*TASK TO CARRY OUT*
Number of lines with "match" in the data: give that figure by itself.

Collection entries:
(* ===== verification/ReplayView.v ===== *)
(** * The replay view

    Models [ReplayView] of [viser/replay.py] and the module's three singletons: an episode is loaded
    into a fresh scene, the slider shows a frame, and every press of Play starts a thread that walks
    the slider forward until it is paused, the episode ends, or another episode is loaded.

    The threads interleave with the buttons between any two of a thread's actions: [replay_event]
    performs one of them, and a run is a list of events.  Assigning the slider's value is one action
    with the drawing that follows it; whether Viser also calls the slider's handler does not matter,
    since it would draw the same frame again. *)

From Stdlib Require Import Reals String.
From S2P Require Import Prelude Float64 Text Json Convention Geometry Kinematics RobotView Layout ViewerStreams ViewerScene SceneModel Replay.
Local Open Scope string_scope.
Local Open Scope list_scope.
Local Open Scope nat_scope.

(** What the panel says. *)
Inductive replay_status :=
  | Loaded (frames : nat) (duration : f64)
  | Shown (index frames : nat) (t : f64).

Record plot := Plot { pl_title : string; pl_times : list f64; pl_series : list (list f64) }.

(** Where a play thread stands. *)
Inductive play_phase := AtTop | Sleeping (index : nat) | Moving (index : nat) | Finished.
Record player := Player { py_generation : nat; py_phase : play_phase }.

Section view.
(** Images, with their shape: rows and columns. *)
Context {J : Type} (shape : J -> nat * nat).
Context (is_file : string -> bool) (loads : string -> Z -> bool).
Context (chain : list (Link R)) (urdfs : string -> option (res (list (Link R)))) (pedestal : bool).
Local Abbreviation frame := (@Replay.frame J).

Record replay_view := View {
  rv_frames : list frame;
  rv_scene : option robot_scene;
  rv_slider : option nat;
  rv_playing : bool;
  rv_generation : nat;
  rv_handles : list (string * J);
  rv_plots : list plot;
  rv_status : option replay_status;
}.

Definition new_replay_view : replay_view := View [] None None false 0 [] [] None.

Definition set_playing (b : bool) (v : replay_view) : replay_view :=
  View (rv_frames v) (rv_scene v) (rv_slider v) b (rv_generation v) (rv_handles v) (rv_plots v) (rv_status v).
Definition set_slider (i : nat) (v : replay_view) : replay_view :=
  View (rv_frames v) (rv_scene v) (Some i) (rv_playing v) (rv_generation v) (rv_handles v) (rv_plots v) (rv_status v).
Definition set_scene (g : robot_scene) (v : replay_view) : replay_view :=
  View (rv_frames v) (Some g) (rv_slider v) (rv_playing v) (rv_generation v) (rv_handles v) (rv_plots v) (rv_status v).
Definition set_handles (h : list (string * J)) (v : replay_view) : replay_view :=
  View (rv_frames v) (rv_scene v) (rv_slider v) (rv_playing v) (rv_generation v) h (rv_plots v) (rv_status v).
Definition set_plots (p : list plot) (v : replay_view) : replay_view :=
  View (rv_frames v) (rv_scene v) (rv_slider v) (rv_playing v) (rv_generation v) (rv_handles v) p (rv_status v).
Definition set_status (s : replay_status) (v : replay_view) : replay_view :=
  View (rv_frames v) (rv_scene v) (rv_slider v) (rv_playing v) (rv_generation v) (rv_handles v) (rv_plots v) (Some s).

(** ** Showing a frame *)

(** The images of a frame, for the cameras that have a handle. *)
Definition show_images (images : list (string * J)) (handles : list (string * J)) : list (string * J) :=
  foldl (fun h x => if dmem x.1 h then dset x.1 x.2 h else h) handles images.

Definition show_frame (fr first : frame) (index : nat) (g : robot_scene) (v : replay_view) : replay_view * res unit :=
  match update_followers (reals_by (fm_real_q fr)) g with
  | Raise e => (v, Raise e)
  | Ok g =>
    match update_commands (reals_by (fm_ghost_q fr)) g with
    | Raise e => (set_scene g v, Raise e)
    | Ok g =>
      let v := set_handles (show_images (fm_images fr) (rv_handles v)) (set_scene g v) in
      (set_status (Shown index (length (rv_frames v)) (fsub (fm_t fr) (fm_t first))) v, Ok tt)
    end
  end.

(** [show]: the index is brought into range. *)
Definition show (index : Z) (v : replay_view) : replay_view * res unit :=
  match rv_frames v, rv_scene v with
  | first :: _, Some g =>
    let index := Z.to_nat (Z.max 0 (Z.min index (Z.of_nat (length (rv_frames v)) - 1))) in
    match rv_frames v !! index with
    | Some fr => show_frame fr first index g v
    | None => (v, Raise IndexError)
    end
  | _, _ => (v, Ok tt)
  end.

*ANSWER SPACE*
4